La justice espagnole a convoqué mardi 31 octobre M. Puigdemont et treize de ses "ministres", qui sont appelés à comparaître jeudi et vendredi en vue de leur inculpation.
Une juge d'instruction de l'Audience nationale, juridiction siégeant à Madrid et chargée des affaires complexes, a été saisie lundi par le Parquet, qui a requis des poursuites notamment pour rébellion et sédition, chefs passibles respectivement d'un maximum de 30 et 15 ans de prison.
Installé à Bruxelles avec une partie de son gouvernement destitué, M. Puigdemont a expliqué lors d'une conférence de presse qu'il comptait rester en Belgique avec quelques-uns de ses "ministres" pour "expliquer au monde les défaillances démocratiques de l'État espagnol".
Dans la soirée, pourtant, au moins deux de ces "ministres" sont rentrés à Barcelone où ils ont atterri peu après 23h00 (22h00 GMT), a constaté un journaliste de l'AFP.
L'un d'eux, Joaquim Forn, chargé du portefeuille de l'Intérieur, a été chahuté à l'aéroport barcelonais par des opposants à l'indépendance qui l'ont qualifié de "traître" et ont brandi des drapeaux espagnols.
M. Puigdemont a assuré qu'il ne se soustrairait pas à la justice, mais a prévenu qu'il ne reviendrait pas en Espagne sans l'assurance de bénéficier d'un procès impartial, accusant le parquet de nourrir un "désir de vengeance" à son endroit.

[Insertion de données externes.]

(** A [catch] block made of a setter call absorbs every exception. *)
Lemma try_catch_set_total (body : Flow unit) (g : Error → Session → Session) w :
  fst (try_catch body (λ e, set (g e)) w) = inr tt.
Proof.
  unfold try_catch, set. destruct (body w) as [[e|[]] w']; done.
Qed.

End FlowLaws.

(** The normalized set is never empty. *)
Lemma parsedOps_nonempty ops brightness contrast :
  size (parsedOps ops brightness contrast) ≠ 0%nat.
Proof.
  intros Hsize. apply map_size_empty_iff in Hsize.
  assert (Hg : parsedOps ops brightness contrast !! "grayscale"
               = Some (Flag (grayscale ops))) by (read_key; done).
  rewrite Hsize in Hg. by rewrite lookup_empty in Hg.
Qed.


(** *** The request log only grows *)

Section Log.

Context {A B : Type}.
Variable backend : Request → Error + Response.

Lemma extends_ret (a : A) : extends_log (mret a).
Proof. intros w. exists []. by rewrite app_nil_r. Qed.

Lemma extends_throw (e : Error) : extends_log (@throw A e).
Proof. intros w. exists []. by rewrite app_nil_r. Qed.

Lemma extends_lift (x : Error + A) : extends_log (lift x).
Proof. intros w. exists []. by rewrite app_nil_r. Qed.

Lemma extends_set f : extends_log (set f).
Proof. intros w. exists []. by rewrite app_nil_r. Qed.

Lemma extends_fetch req : extends_log (fetch backend req).
Proof. intros w. by exists [req]. Qed.

Lemma extends_bind (m : Flow A) (k : A → Flow B) :
  extends_log m → (∀ a, extends_log (k a)) → extends_log (m ≫= k).
Proof.
  intros Hm Hk w. destruct (Hm w) as [rest1 H1].
  unfold mbind, Flow_bind, bind.
  destruct (m w) as [[e|a] w1]; simpl in *; [eauto|].
  destruct (Hk a w1) as [rest2 H2]. exists (rest1 ++ rest2)%list.
  by rewrite H2, H1, app_assoc.
Qed.

Lemma extends_try_catch (m : Flow A) (h : Error → Flow A) :
  extends_log m → (∀ e, extends_log (h e)) → extends_log (try_catch m h).
Proof.
  intros Hm Hh w. destruct (Hm w) as [rest1 H1].
  unfold try_catch.
  destruct (m w) as [[e|a] w1]; simpl in *; [|eauto].
  destruct (Hh e w1) as [rest2 H2]. exists (rest1 ++ rest2)%list.
  by rewrite H2, H1, app_assoc.
Qed.

Lemma extends_try_finally (m : Flow A) (c : Flow unit) :
  extends_log m → extends_log c → extends_log (try_finally m c).
Proof.
  intros Hm Hc w. destruct (Hm w) as [rest1 H1].
  unfold try_finally.
  destruct (m w) as [r w1]; simpl in *.
  destruct (Hc w1) as [rest2 H2]. exists (rest1 ++ rest2)%list.
  destruct (c w1) as [[e|[]] w2]; simpl in *;
    by rewrite H2, H1, app_assoc.
Qed.
(** [captureProfile]: [profile_data] of the [storeProfile] request, the
    scraped object on LinkedIn and [{}] elsewhere. *)
Definition captureProfileData (p : platform) (doc : profileDocument) : completion profileData :=
  match p with
  | linkedin => fst (scrapeLinkedInProfile doc)
  | _ => Normal emptyProfile
  end.

(* ===================================================================== *)
(** ** Promises and async functions *)
(* ===================================================================== *)

(** A promise, by what becomes of it: the instant (in milliseconds) at
    which it settles and its outcome, a fulfilment [Normal v] or a
    rejection [Throw e]; [None] is a promise that stays pending. *)
Definition promise (A : Type) : Type := option (nat * completion A).

(** The promise is still pending at instant [t]. *)
Definition pendingAt {A : Type} (p : promise A) (t : nat) : bool :=
  match p with
  | None => true
  | Some (s, _) => t <? s
  end.

(** What the extension does to the outside. *)
Inductive requestBody :=
| RewriteBody (platform user_input : string)
              (conversation_context : list contextMessage) (recipient : string)
| StoreConversationBody (platform recipient message : string) (is_outgoing : bool)
                        (timestamp : string)
| ChatBody (question : string) (platform recipient : option string)
           (current_url : string) (session_id : option string).

(** The JSON a backend route answers with, through the fields the
    extension reads. *)
Inductive reply :=
| RewriteReply (rewritten_message : option string) (context_used : bool)
| StatusReply (status : string)
| ChatReply (answer : string).
(* ------------------------------------------------------------------ *)
(** ** The search over the JavaScript heap *)

(** [semanticSearch] receives the [cards] array by reference; the array and
    the card objects live in the caller's heap.  The code reads them, builds
    fresh arrays ([map], [filter], the in-place [sort] of the filtered
    array, the final [map]) and returns the last one.  The intermediate
    arrays and the [{card, similarity}] objects are fresh and unreachable
    once the call returns, so they are local values here; the returned
    array is allocated in the heap. *)
Module SearchHeap.

Import Similarity.

Definition loc := positive.

Inductive obj :=
  | OCard (c : Card)
  | OArray (elems : list loc).

Record state := mkState {
  heap : gmap loc obj;
  next_loc : loc
}.

(** Every allocated location is below the allocation pointer. *)
Definition state_wf (st : state) : Prop :=
  forall l o, heap st !! l = Some o -> (l < next_loc st)%positive.

Definition alloc (o : obj) (st : state) : loc * state :=
  (next_loc st, mkState (<[next_loc st := o]> (heap st)) (Pos.succ (next_loc st))).

(** [card.content_embedding] on each element: an element that is not a
    card object throws. *)
Fixpoint deref_cards (h : gmap loc obj) (ls : list loc) : option (list (loc * Card)) :=
  match ls with
  | [] => Some []
  | l :: rest =>
      match h !! l with
      | Some (OCard c) =>
          match deref_cards h rest with
          | Some cs => Some ((l, c) :: cs)
          | None => None
          end
      | _ => None
      end
  end.

Definition read_cards (h : gmap loc obj) (cardsRef : loc) : option (list (loc * Card)) :=
  match h !! cardsRef with
  | Some (OArray ls) => deref_cards h ls
  | _ => None
  end.

(** [semanticSearch] from the query embedding on, returning the reference
    of the fresh result array ([results.map(r => r.card)]: references to
    the candidates' own card objects). *)
Definition semanticSearch_heap (queryEmbedding : list float) (cardsRef : loc)
  (threshold : float) (st : state) : option (loc * state) :=
  match read_cards (heap st) cardsRef with
  | None => None
  | Some cards =>
      match rank_all (fun lc => content_embedding (snd lc)) queryEmbedding cards threshold with
      | None => None
      | Some results => Some (alloc (OArray (map (fun r => fst (fst r)) results)) st)
      end
  end.

End SearchHeap.

(* ------------------------------------------------------------------ *)
(** ** Embedding cache (part_001, "Caching Strategy") *)

Module Cache.

(** [interface EmbeddingCache { [textHash: string]: { embedding: number[];
    timestamp: number; ttl: number } }] *)
Record CacheEntry := mkEntry {
  embedding : list float;
  timestamp : Z;   (* [Date.now()] at insertion, in milliseconds *)
  ttl : Z          (* seconds *)
}.

Abbreviation EmbeddingCache := (gmap string CacheEntry).

(** ASCII whitespace ([\s] restricted to ASCII). *)
Definition is_space (c : ascii) : bool :=
  match nat_of_ascii c with
  | 9 | 10 | 11 | 12 | 13 | 32 => true
  | _ => false
  end.

(** Case folding, on ASCII letters. *)
Definition lower (c : ascii) : ascii :=
  let n := nat_of_ascii c in
  if (65 <=? n)%nat && (n <=? 90)%nat then ascii_of_nat (n + 32) else c.

Fixpoint map_string (f : ascii -> ascii) (s : string) : string :=
  match s with
  | EmptyString => EmptyString
  | String c rest => String (f c) (map_string f rest)
  end.

(** Trim and collapse: whitespace before the first word and after the last
    is dropped, every run between two words becomes one space. *)
Fixpoint collapse_ws (started pending : bool) (s : string) : string :=
  match s with
  | EmptyString => EmptyString
  | String c rest =>
      if is_space c then collapse_ws started started rest
      else if pending then String " " (String c (collapse_ws true false rest))
      else String c (collapse_ws true false rest)
  end.

(** Modelled from the spec: the text normalisation of the cache key
    ("normalizing text (trim, case-fold, collapse whitespace)"), which the
    repository does not implement. *)
Definition normalizeText (text : string) : string :=
  collapse_ws false false (map_string lower text).

(** The TTL every entry gets: [24 * 60 * 60] seconds. *)
Definition default_ttl : Z := 24 * 60 * 60.

Section WithHash.

(** The digest function (MD5 or SHA-256 in the plan), opaque here. *)
Variable hash : string -> string.

(** Modelled from the spec: [hashText], called by the cache but defined
    nowhere in the repository ("Cache key is computed by normalizing text
    ... then hashing"). *)
Definition hashText (text : string) : string := hash (normalizeText text).

(** [function getCachedEmbedding(text: string): number[] | null], with the
    clock reading [Date.now()] and the cache passed explicitly; returns the
    result and the cache afterwards. *)
Definition getCachedEmbedding (text : string) (now : Z) (cache : EmbeddingCache)
  : option (list float) * EmbeddingCache :=
  let h := hashText text in
  match cache !! h with
  | Some cached =>
      if (now - timestamp cached <? ttl cached * 1000)%Z
      then (Some (embedding cached), cache)
      else (None, delete h cache)
  | None => (None, delete h cache)
  end.

(** [function cacheEmbedding(text: string, embedding: number[])] *)
Definition cacheEmbedding (text : string) (emb : list float) (now : Z)
  (cache : EmbeddingCache) : EmbeddingCache :=
  <[hashText text := mkEntry emb now default_ttl]> cache.

(** A sequence of cache calls, each with its clock reading. *)
Inductive cache_op :=
  | OpGet (text : string) (now : Z)
  | OpPut (text : string) (emb : list float) (now : Z).

Definition run_op (cache : EmbeddingCache) (op : cache_op) : EmbeddingCache :=
  match op with
  | OpGet text now => snd (getCachedEmbedding text now cache)
  | OpPut text emb now => cacheEmbedding text emb now cache
  end.

Definition run_ops (ops : list cache_op) (cache : EmbeddingCache) : EmbeddingCache :=
  fold_left run_op ops cache.

(** Calls that cannot store an entry under the key [h]. *)
Definition no_put_at (h : string) (op : cache_op) : Prop :=
  match op with
  | OpPut t _ _ => hashText t <> h
  | OpGet _ _ => True
  end.

End WithHash.

End Cache.

(* ------------------------------------------------------------------ *)
(** ** Interchange document and import *)

(** The repository has no serializer: [utils/deckSerializer.ts] and the
    [POST /github/import] handler are planned (part_000, tasks 3B.1 and
    3B.5) but not written.  They are modelled on the interchange format of
    the spec (section 6), at the level of parsed JSON values. *)
Module Interchange.

Local Open Scope string_scope.

#[warnings="-register-all"]
Inductive json :=
  | JNull
  | JBool (b : bool)
  | JNum (n : float)
  | JStr (s : string)
  | JArr (items : list json)
  | JObj (fields : list (string * json)).

Record Deck := mkDeck {
  deck_name : string;
  deck_description : string
}.

Record CardRecord := mkCardRecord {
  id : string;
  frontTitle : string;
  backContent : string;
  tags : list string;
  favorite : bool;
  embedding : option (list float)
}.

(** The embedding length of the model ([all-MiniLM-L6-v2]: 384). *)
Definition embedding_dim : nat := 384.

(** A card whose embedding is absent is re-embedded lazily. *)
Definition needsReembedding (c : CardRecord) : bool :=
  match embedding c with None => true | Some _ => false end.

(** [JSON.parse] keeps the last of duplicated keys. *)
Definition lookup_field (k : string) (fields : list (string * json)) : option json :=
  match find (fun kv => String.eqb (fst kv) k) (rev fields) with
  | Some (_, v) => Some v
  | None => None
  end.

Fixpoint traverse {A B} (f : A -> option B) (l : list A) : option (list B) :=
  match l with
  | [] => Some []
  | x :: rest =>
      match f x, traverse f rest with
      | Some y, Some ys => Some (y :: ys)
      | _, _ => None
      end
  end.

Definition json_string (j : json) : option string :=
  match j with JStr s => Some s | _ => None end.

Definition json_bool (j : json) : option bool :=
  match j with JBool b => Some b | _ => None end.

Definition json_number (j : json) : option float :=
  match j with JNum n => Some n | _ => None end.

Definition string_field (k : string) (fields : list (string * json)) : option string :=
  match lookup_field k fields with Some j => json_string j | None => None end.

(** Modelled from the spec: the embedding of a card record is a plain
    numeric array, or [null]; the reader does not require it. *)
Definition embedding_to_json (e : option (list float)) : json :=
  match e with
  | None => JNull
  | Some v => JArr (map JNum v)
  end.

(** Modelled from the spec: [None] is a malformed field; [Some None] an
    absent embedding (missing key or [null]). *)
Definition embedding_of_json (j : option json) : option (option (list float)) :=
  match j with
  | None | Some JNull => Some None
  | Some (JArr xs) =>
      match traverse json_number xs with
      | Some v => Some (Some v)
      | None => None
      end
  | Some _ => None
  end.

(** Modelled from the spec: a CardRecord of the interchange format. *)
Definition card_to_json (c : CardRecord) : json :=
  JObj [("id", JStr (id c));
        ("frontTitle", JStr (frontTitle c));
        ("backContent", JStr (backContent c));
        ("tags", JArr (map JStr (tags c)));
        ("favorite", JBool (favorite c));
        ("embedding", embedding_to_json (embedding c))].

(** Modelled from the spec: schema validation of one CardRecord. *)
Definition card_of_json (j : json) : option CardRecord :=
  match j with
  | JObj fs =>
      match string_field "id" fs, string_field "frontTitle" fs,
            string_field "backContent" fs, lookup_field "tags" fs,
            lookup_field "favorite" fs, embedding_of_json (lookup_field "embedding" fs) with
      | Some i, Some ft, Some bc, Some (JArr ts), Some (JBool fav), Some e =>
          match traverse json_string ts with
          | Some ts' => Some (mkCardRecord i ft bc ts' fav e)
          | None => None
          end
      | _, _, _, _, _, _ => None
      end
  | _ => None
  end.

Definition format_version : float := 1.

(** Modelled from the spec: [serialize(deck, cards) -> InterchangeDocument],
    cards in array order. *)
Definition serialize (d : Deck) (cards : list CardRecord) : json :=
  JObj [("formatVersion", JNum format_version);
        ("name", JStr (deck_name d));
        ("description", JStr (deck_description d));
        ("cards", JArr (map card_to_json cards))].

Il a par ailleurs affirmé qu'il ne demanderait pas l'asile politique en Belgique.
Le Premier ministre belge Charles Michel a prévenu que pendant son séjour en Belgique M. Puigdemont serait "traité comme n'importe quel citoyen européen", avec "les mêmes droits et devoirs, ni plus ni moins".
Sans préjuger des chefs d'inculpation qu'elle retiendra, la juge de l'Audience nationale a fait valoir que, ignorant les injonctions de Madrid et les décisions de justice, le gouvernement catalan "a continué d'engager les mesures nécessaires à la création d'un Etat catalan indépendant sous la forme d'une république".
M. Puigdemont et son cabinet risquent s'ils se présentent d'être placés en détention provisoire, comme deux présidents de mouvements associatifs indépendantistes écroués à la mi-octobre pour "sédition". L'Audience nationale examinera vendredi le recours de ces deux militants.
La présidente du Parlement catalan, Carme Forcadell, elle aussi démise de ses fonctions, est également convoquée cette semaine, mais devant la Cour suprême, compétente pour les députés.
"Ni les poursuites ni les menaces n'entraveront les institutions catalanes", a twitté Carme Forcadell mardi en prônant une action "pacifique et démocratique".
Démis de ses fonctions par Madrid le 27 octobre, quelques heures après la proclamation unilatérale de la "république" catalane, Carles Puigdemont s'est rendu en Belgique lundi alors qu'étaient concrètement enclenchées les mesures de mise sous tutelle par Madrid des institutions catalanes.
Il a déclaré que son "gouvernement" se partagerait désormais la conduite des affaires entre la Belgique et Barcelone.
Survenant près d'un mois après le référendum d'autodétermination interdit du 1er octobre, les déclarations de M. Puigdemont étaient très attendues dans la région de 7,5 millions d'habitants où son départ a laissé nombre de militants désemparés.
Afin d'éviter des troubles à moins de deux mois des élections régionales, fixées au 21 décembre par le chef du gouvernement espagnol Mariano Rajoy, M. Puigdemont a déclaré que les indépendantistes allaient "ralentir" leur action.
"Nous avons été obligés d'adapter notre plan de travail pour éviter la violence" et "si cette attitude a pour prix de ralentir le déploiement de la République, alors il faut considérer que c'est un prix à payer raisonnable dans l'Europe du 21e siècle", a-t-il dit.
Une source du gouvernement espagnol à Barcelone a réagi en déclarant: "Le processus indépendantiste n'est pas ralenti, il est arrêté".
Dans le sillage de l'activation de l'article 155 de la Constitution espagnole faisant passer la Catalogne sous le contrôle de Madrid, M. Puigdemont avait appelé les Catalans à la résistance "démocratique", mais la transition s'est passée sans heurts pour les quelque 200.000 fonctionnaires.
Le préfet de Catalogne, Enric Millo, a assuré que l'administration fonctionnait normalement, en assurant n'avoir "pas trouvé un seul cas de fonctionnaire qui ne remplisse pas son devoir".